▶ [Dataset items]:
*** Begin section ***

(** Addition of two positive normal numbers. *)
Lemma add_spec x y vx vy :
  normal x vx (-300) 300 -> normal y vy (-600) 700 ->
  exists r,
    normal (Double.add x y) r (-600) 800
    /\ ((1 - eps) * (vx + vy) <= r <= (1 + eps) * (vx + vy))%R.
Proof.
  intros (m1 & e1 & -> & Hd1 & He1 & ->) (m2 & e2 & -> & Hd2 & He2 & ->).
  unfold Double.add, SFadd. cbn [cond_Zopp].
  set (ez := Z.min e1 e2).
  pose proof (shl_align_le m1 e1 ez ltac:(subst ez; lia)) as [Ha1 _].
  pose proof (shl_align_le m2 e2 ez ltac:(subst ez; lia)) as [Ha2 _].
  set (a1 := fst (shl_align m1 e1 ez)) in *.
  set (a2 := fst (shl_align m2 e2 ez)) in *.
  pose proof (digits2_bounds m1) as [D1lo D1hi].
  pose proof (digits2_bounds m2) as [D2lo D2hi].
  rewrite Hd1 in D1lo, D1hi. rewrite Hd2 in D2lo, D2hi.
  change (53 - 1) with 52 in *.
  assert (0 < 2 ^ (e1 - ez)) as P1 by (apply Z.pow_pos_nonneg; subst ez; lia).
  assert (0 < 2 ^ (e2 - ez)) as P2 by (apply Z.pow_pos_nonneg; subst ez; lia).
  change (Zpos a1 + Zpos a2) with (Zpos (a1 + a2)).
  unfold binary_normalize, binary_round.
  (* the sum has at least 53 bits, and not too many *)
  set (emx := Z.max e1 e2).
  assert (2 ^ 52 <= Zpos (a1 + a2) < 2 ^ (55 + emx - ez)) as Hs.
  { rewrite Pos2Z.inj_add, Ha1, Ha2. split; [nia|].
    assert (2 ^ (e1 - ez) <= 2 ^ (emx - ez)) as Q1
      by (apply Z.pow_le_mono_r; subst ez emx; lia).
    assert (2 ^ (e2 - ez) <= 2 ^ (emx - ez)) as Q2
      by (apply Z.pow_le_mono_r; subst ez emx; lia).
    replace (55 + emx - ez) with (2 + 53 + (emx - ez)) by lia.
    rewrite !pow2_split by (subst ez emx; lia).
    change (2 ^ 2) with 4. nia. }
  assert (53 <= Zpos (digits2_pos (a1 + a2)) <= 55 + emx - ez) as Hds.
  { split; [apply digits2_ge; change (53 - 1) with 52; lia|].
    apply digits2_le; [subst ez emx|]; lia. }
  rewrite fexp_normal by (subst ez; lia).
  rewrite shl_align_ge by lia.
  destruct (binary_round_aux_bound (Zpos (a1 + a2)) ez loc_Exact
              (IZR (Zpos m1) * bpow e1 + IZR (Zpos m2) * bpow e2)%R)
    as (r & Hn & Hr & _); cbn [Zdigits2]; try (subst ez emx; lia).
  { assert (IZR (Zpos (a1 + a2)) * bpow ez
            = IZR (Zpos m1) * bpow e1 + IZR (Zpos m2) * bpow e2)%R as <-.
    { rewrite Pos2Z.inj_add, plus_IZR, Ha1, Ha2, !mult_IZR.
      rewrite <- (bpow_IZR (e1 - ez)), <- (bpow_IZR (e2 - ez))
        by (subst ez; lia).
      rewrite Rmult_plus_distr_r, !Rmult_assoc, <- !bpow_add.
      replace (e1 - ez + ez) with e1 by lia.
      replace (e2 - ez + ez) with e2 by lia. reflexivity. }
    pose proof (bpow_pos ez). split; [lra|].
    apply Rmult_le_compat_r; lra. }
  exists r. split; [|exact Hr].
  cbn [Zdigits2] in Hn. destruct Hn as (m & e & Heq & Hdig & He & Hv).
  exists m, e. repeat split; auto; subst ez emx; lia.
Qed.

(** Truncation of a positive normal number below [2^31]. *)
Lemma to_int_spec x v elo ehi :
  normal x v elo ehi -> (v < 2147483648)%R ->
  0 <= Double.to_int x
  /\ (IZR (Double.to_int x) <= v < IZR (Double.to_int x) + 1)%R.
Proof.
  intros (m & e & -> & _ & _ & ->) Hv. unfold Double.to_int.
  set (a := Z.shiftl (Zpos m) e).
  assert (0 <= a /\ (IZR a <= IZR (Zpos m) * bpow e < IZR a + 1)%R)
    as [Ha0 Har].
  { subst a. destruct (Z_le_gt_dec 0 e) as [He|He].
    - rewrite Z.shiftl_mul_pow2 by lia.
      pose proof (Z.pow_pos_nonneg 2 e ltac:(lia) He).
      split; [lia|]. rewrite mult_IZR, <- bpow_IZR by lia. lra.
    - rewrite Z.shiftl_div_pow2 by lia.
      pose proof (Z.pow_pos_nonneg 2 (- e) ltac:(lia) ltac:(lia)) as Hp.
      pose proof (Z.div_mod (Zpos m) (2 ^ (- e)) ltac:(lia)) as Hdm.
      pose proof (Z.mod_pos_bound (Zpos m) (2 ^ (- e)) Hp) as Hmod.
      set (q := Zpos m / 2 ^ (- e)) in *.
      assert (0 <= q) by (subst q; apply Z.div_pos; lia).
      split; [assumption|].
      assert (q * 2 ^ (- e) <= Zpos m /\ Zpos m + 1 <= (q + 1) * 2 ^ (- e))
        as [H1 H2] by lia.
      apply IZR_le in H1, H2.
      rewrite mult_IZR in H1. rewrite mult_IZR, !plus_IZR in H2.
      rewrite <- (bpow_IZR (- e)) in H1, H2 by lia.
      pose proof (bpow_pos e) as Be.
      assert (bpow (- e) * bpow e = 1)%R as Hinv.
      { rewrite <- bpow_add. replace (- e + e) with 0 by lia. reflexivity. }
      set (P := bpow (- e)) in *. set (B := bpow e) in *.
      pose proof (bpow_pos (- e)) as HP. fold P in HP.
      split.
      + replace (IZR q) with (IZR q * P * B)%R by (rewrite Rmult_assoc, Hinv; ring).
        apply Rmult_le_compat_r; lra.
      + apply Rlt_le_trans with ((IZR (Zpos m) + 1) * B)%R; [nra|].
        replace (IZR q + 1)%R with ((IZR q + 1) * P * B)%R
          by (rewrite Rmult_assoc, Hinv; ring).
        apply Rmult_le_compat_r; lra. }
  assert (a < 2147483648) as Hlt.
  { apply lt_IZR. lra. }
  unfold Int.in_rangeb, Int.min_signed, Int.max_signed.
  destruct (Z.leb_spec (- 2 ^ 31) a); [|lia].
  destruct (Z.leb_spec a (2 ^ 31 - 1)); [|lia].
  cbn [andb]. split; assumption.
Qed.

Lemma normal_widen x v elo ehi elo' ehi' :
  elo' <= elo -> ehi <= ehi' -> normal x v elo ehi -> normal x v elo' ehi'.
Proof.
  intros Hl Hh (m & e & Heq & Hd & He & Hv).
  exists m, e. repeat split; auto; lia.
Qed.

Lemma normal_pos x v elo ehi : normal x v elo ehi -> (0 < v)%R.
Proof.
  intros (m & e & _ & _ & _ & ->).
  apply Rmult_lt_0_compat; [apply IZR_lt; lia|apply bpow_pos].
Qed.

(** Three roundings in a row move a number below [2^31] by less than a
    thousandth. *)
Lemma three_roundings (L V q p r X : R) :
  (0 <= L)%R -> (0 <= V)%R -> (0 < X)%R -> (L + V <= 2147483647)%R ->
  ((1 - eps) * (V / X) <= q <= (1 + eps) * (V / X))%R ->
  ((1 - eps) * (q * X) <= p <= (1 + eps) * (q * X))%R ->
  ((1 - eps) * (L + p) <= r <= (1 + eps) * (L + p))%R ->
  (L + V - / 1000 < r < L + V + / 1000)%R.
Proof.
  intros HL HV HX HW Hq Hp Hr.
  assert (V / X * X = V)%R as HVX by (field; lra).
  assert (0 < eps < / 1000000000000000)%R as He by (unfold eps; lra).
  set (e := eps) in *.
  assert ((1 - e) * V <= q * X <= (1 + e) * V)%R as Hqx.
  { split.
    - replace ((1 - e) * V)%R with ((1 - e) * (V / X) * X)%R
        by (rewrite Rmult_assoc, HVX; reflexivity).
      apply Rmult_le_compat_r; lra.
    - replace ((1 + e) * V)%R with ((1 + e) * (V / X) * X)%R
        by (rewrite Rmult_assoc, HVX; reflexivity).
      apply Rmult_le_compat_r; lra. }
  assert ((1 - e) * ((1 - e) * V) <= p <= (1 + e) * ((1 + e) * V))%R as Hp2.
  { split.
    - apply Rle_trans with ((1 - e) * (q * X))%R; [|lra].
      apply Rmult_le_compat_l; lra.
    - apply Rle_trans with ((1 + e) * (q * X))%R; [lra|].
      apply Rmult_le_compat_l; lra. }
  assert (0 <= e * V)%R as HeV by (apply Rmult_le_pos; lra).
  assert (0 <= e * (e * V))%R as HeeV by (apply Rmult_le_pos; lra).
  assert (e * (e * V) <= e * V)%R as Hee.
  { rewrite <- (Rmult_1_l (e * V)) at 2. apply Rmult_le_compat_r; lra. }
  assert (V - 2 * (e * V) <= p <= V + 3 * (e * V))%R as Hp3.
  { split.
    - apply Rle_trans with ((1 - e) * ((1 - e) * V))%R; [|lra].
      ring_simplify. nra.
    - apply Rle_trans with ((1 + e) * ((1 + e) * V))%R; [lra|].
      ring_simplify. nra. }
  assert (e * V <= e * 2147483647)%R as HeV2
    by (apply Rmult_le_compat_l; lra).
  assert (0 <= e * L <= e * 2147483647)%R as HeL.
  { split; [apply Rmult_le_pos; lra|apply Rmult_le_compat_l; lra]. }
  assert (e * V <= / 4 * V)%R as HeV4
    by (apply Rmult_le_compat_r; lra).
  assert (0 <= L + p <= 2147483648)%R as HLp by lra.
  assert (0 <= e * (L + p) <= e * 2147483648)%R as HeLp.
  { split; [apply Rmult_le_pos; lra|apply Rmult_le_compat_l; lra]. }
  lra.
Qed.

*** End section ***

▶ [Instructions to follow]: From the line holding "assert (0 <= e * L" down to the last line of the records above, restate each line exactly as written.

▶ [Your solution]:
  assert (0 <= e * L <= e * 2147483647)%R as HeL.
  { split; [apply Rmult_le_pos; lra|apply Rmult_le_compat_l; lra]. }
  assert (e * V <= / 4 * V)%R as HeV4
    by (apply Rmult_le_compat_r; lra).
  assert (0 <= L + p <= 2147483648)%R as HLp by lra.
  assert (0 <= e * (L + p) <= e * 2147483648)%R as HeLp.
  { split; [apply Rmult_le_pos; lra|apply Rmult_le_compat_l; lra]. }
  lra.
Qed.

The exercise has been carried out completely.